THE BLOG
09/08/2014 04:18 pm ET Updated Dec 06, 2017

Protect Your Node.js Sources With JScrambler Before Unleashing it Into the Wild Wild Web

Innovation on the Internet is driving businesses to look for faster and more cost-effective ways to build applications. Node.js, a runtime environment and library for running applications written in JavaScript outside the browser, has emerged in the last few years and has really benefit from this necessity. One of the advantages is straightforward: if you combine Node.js with other client-side JavaScript libraries such as AngularJS, you can use only JavaScript to develop both the server and the client sides of your Web Application.

Thus, you'll probably need a smaller team of JavaScript developers to quickly take your idea from paper to an available product in the market. But Node.js is not just for startups. PayPal, Yahoo and Microsoft are examples of bigger companies that are actively and openly using Node.js in their infrastructures.

2014-09-01-ProtectyourNode.jssourceswithJScramblerbeforeunleashingitintotheWildWildWeb.png

If you have been around in the last few years in the Web Development world, you know for sure the acronym LAMP. Now, you have MEAN, which stands for MongoDB, Express.js, AngularJS and Node.js. In this development stack, JavaScript, and its sidekick JSON, go all the way, from having JSON stored in the database (i.e. MongoDB), Node.js for building server-side applications using JavaScript and JSON, Express.js, the Node.js framework for building Web Applications, and AngularJS, an open-source MVC framework for client-side JavaScript, which is backed by Google. Joyent is the name behind the creation of Node.js. They also provide private clouds using Node.js stacks.
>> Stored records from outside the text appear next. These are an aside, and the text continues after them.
End RingMore.

(** ** More on the dhash node: what the workers leave alone *)

Module DhashMore.
Import GoBytes Dhash DhashSpec CompareFacts DhashFacts.

Section Workers.
Context {C : Collaborators}.

(** *** sync *)

Lemma untouched_refl (a : Node) : untouched a a.
Proof. unfold untouched. tauto. Qed.

Lemma untouched_trans (a b c : Node) :
  untouched a b -> untouched b c -> untouched a c.
Proof. unfold untouched. intuition congruence. Qed.

Lemma run_untouched (self : Node) (job : SyncJob) :
  untouched self (fst (fst (run self job))).
Proof.
  unfold run. destruct (RunSync (tree self) job) as [[t p] d].
  unfold untouched. cbn. tauto.
Qed.

Lemma emit_untouched (self : Node) (evs : list Event) :
  untouched self (emit self evs).
Proof. unfold untouched. cbn. tauto. Qed.

Lemma sync_loop_effects (rounds : nat) :
  forall self next fetched distributed,
    let self' := fst (fst (sync_loop rounds self next fetched distributed)) in
    untouched self self'
    /\ syncs (trace self')
       = syncs (trace self) ++ sync_jobs rounds (node self) next.
Proof.
  induction rounds as [|rounds IH]; intros self next fetched distributed.
  - cbn. split; [apply untouched_refl | now rewrite app_nil_r].
  - cbn [sync_loop sync_jobs].
    set (job1 := mkSync true next (Pos (GetPredecessor (node self)))
                        (GetPosition (node self)) false).
    pose proof (run_untouched self job1) as Hu1.
    pose proof (run_trace self job1) as Ht1.
    destruct (run self job1) as [[self1 put1] del1]. cbn [fst] in Hu1, Ht1.
    assert (Hn1 : node self1 = node self) by (symmetry; apply Hu1).
    rewrite Hn1.
    set (job2 := mkSync false next (Pos (GetPredecessor (node self)))
                        (GetPosition (node self)) false).
    pose proof (run_untouched self1 job2) as Hu2.
    pose proof (run_trace self1 job2) as Ht2.
    destruct (run self1 job2) as [[self2 put2] del2]. cbn [fst] in Hu2, Ht2.
    assert (Hn2 : node self2 = node self).
    { rewrite <- Hn1. symmetry. apply Hu2. }
    rewrite Hn2.
    specialize (IH self2 (GetSuccessorForRemote (node self) next)
                   (fetched + put2)%Z (distributed + put1)%Z).
    cbv zeta in IH. destruct IH as [IHu IHt]. cbv zeta. split.
    + eapply untouched_trans; [exact Hu1|].
      eapply untouched_trans; [exact Hu2 | exact IHu].
    + rewrite IHt, Hn2, Ht2, Ht1, !syncs_app. cbn [syncs].
      rewrite <- !app_assoc. reflexivity.
Qed.

Lemma sync_jobs_shape (d : DNode) :
  forall rounds next,
    length (sync_jobs rounds d next) = 2 * rounds
    /\ forall job, In job (sync_jobs rounds d next) ->
                   destroy job = false
                   /\ from job = Pos (GetPredecessor d)
                   /\ to job = GetPosition d.
Proof.
  induction rounds as [|rounds IH]; intro next; cbn [sync_jobs length].
  - split; [reflexivity | contradiction].
  - destruct (IH (GetSuccessorForRemote d next)) as [Hl Hj]. split; [lia|].
    intros job [<- | [<- | Hin]]; cbn; auto.
Qed.

Lemma syncs_sync_listeners (ls : list SyncListener) (fetched distributed : Z) :
  syncs (map (fun l => CalledSyncListener l fetched distributed) ls) = [].
Proof. induction ls as [|l ls IH]; [reflexivity | exact IH]. Qed.

(** X12.  A sync pass runs exactly one push and one pull for each of the
    [Redundancy() - 1] successors, every one over the arc from the
    position of the predecessor to the own position and none with
    [Destroy]; the pass leaves the state word, the three timestamps, the
    listener lists and the routing node as they were. *)
Theorem sync_effects (self : Node) :
  untouched self (sync self)
  /\ exists jobs,
       syncs (trace (sync self)) = syncs (trace self) ++ jobs
       /\ length jobs = 2 * Z.to_nat (Redundancy (node self) - 1)
       /\ forall job, In job jobs ->
                      destroy job = false
                      /\ from job = Pos (GetPredecessor (node self))
                      /\ to job = GetPosition (node self).
Proof.
  unfold sync.
  pose proof (sync_loop_effects (Z.to_nat (Redundancy (node self) - 1))
                self (GetSuccessor (node self)) 0 0) as H.
  cbv zeta in H.
  destruct (sync_loop _ self _ 0 0) as [[self' fetched] distributed].
  cbn [fst] in H. destruct H as [Hu Ht].
  destruct (sync_jobs_shape (node self)
              (Z.to_nat (Redundancy (node self) - 1))
              (GetSuccessor (node self))) as [Hl Hj].
  destruct (negb (fetched =? 0)%Z || negb (distributed =? 0)%Z).
  - split.
    + eapply untouched_trans; [exact Hu | apply emit_untouched].
    + eexists. split; [|split; [exact Hl | exact Hj]].
      cbn [emit trace]. now rewrite syncs_app, syncs_sync_listeners, app_nil_r.
  - split; [exact Hu|].
    eexists. split; [exact Ht | split; [exact Hl | exact Hj]].
Qed.

(** X13.  With a replication factor of at most 1 a sync pass does
    nothing at all: no sync is run and no listener is called. *)
Theorem sync_without_replicas (self : Node) :
  (Redundancy (node self) <= 1)%Z -> sync self = self.
Proof.
  intro H. unfold sync.
  replace (Z.to_nat (Redundancy (node self) - 1)) with 0 by lia.
  reflexivity.
Qed.

(** *** owners *)

Lemma owners_loop_chain (self : Node) :
  forall rounds acc last isOwner,
    owners_loop rounds self acc last isOwner
    = (acc ++ chain rounds (node self) last,
       existsb (is_local self) (chain rounds (node self) last) || isOwner).
Proof.
  induction rounds as [|rounds IH]; intros acc last isOwner.
  - cbn. now rewrite app_nil_r.
  - cbn [owners_loop chain existsb]. rewrite IH, <- app_assoc.
    cbn [app]. f_equal. unfold is_local at 2.
    destruct (String.eqb _ _);
      [now rewrite !orb_true_r | now rewrite orb_false_l].
Qed.

Lemma chain_length (d : DNode) :
  forall rounds last, length (chain rounds d last) = rounds.
Proof.
  induction rounds as [|rounds IH]; intro last; [reflexivity|].
  cbn [chain length]. now rewrite IH.
Qed.

Lemma chain_links (d : DNode) :
  forall rounds first k o o',
    nth_error (first :: chain rounds d first) k = Some o ->
    nth_error (first :: chain rounds d first) (S k) = Some o' ->
    o' = GetSuccessorForRemote d o.
Proof.
  induction rounds as [|rounds IH]; intros first k o o' Hk Hk'.
  - destruct k; cbn in Hk'; discriminate.
  - cbn [chain] in *. destruct k as [|k].
    + cbn in Hk, Hk'. congruence.
    + cbn [nth_error] in Hk, Hk'. cbn [nth_error]. eapply IH; eauto.
Qed.

(** X14.  [owners key] returns [max(1, Redundancy())] owners: the first
    is [GetSuccessorFor(key)], every next one is the
    [GetSuccessorForRemote] of the one before, and the flag is true
    exactly when one of them has the local address. *)
Theorem owners_shape (self : Node) (key : list byte) :
  let os := fst (owners self key) in
  length os = S (Z.to_nat (Redundancy (node self) - 1))
  /\ nth_error os 0 = Some (GetSuccessorFor (node self) key)
  /\ (forall k o o', nth_error os k = Some o ->
                     nth_error os (S k) = Some o' ->
                     o' = GetSuccessorForRemote (node self) o)
  /\ (snd (owners self key) = true
      <-> exists o, In o os /\ Addr o = GetAddr (node self)).
Proof.
  unfold owners. rewrite owners_loop_chain. cbn [fst snd app].
  set (first := GetSuccessorFor (node self) key).
  set (rest := chain (Z.to_nat (Redundancy (node self) - 1)) (node self) first).
  split; [cbn [length]; unfold rest; now rewrite chain_length|].
  split; [reflexivity|]. split.
  - intros k o o'. apply chain_links.
  - rewrite orb_true_iff, existsb_exists. split.
    + intros [(o & Hin & Ho) | Hf].
      * exists o. split; [now right | now apply String.eqb_eq].
      * exists first. split; [now left | now apply String.eqb_eq].
    + intros (o & [<- | Hin] & Ho).
      * right. now apply String.eqb_eq.
      * left. exists o. split; [exact Hin | now apply String.eqb_eq].
Qed.

(** *** clean *)

Lemma clean_loop_untouched (nextKey : list byte) (primary : Remote) (n : Z) :
  forall rest self index deleted put,
    untouched self (fst (fst (clean_loop self nextKey primary n index rest
                                         deleted put))).
Proof.
  induction rest as [|owner rest IH]; intros self index deleted put.
  - apply untouched_refl.
  - cbn [clean_loop].
    pose proof (run_untouched self (mkSync true owner nextKey (Pos primary)
                                           (index =? n - 2)%Z)) as Hr.
    destruct (run self _) as [[self' putCount] delCount]. cbn [fst] in Hr.
    eapply untouched_trans; [exact Hr | apply IH].
Qed.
There's a problem however that might scare off some of the potential Node.js and JavaScript adopters: the fact that the code is stored both on the client and server as clear text files. You may consider this a problem if you host your code on a shared server that others have access to, or if you are selling your code to third parties and you lose control of whom gets access to your original source code.

One solution is to avoid the problem altogether, by not betting in rich client side code, and forbid yourself from sharing hosts or sharing code at all. But that is kind of silly. The cloud brought a gazillion services you'll want to integrate with and the Web is basically a giant mashup of code. Even where you'll run some JavaScript you are developing is becoming a blur. You may write it as a server-side module, but tomorrow you may decide to run it on the client side. And that's good. We accomplish more things and quicker today than a few years ago. The other solution is to use JavaScript obfuscation to make your code as protected as possible.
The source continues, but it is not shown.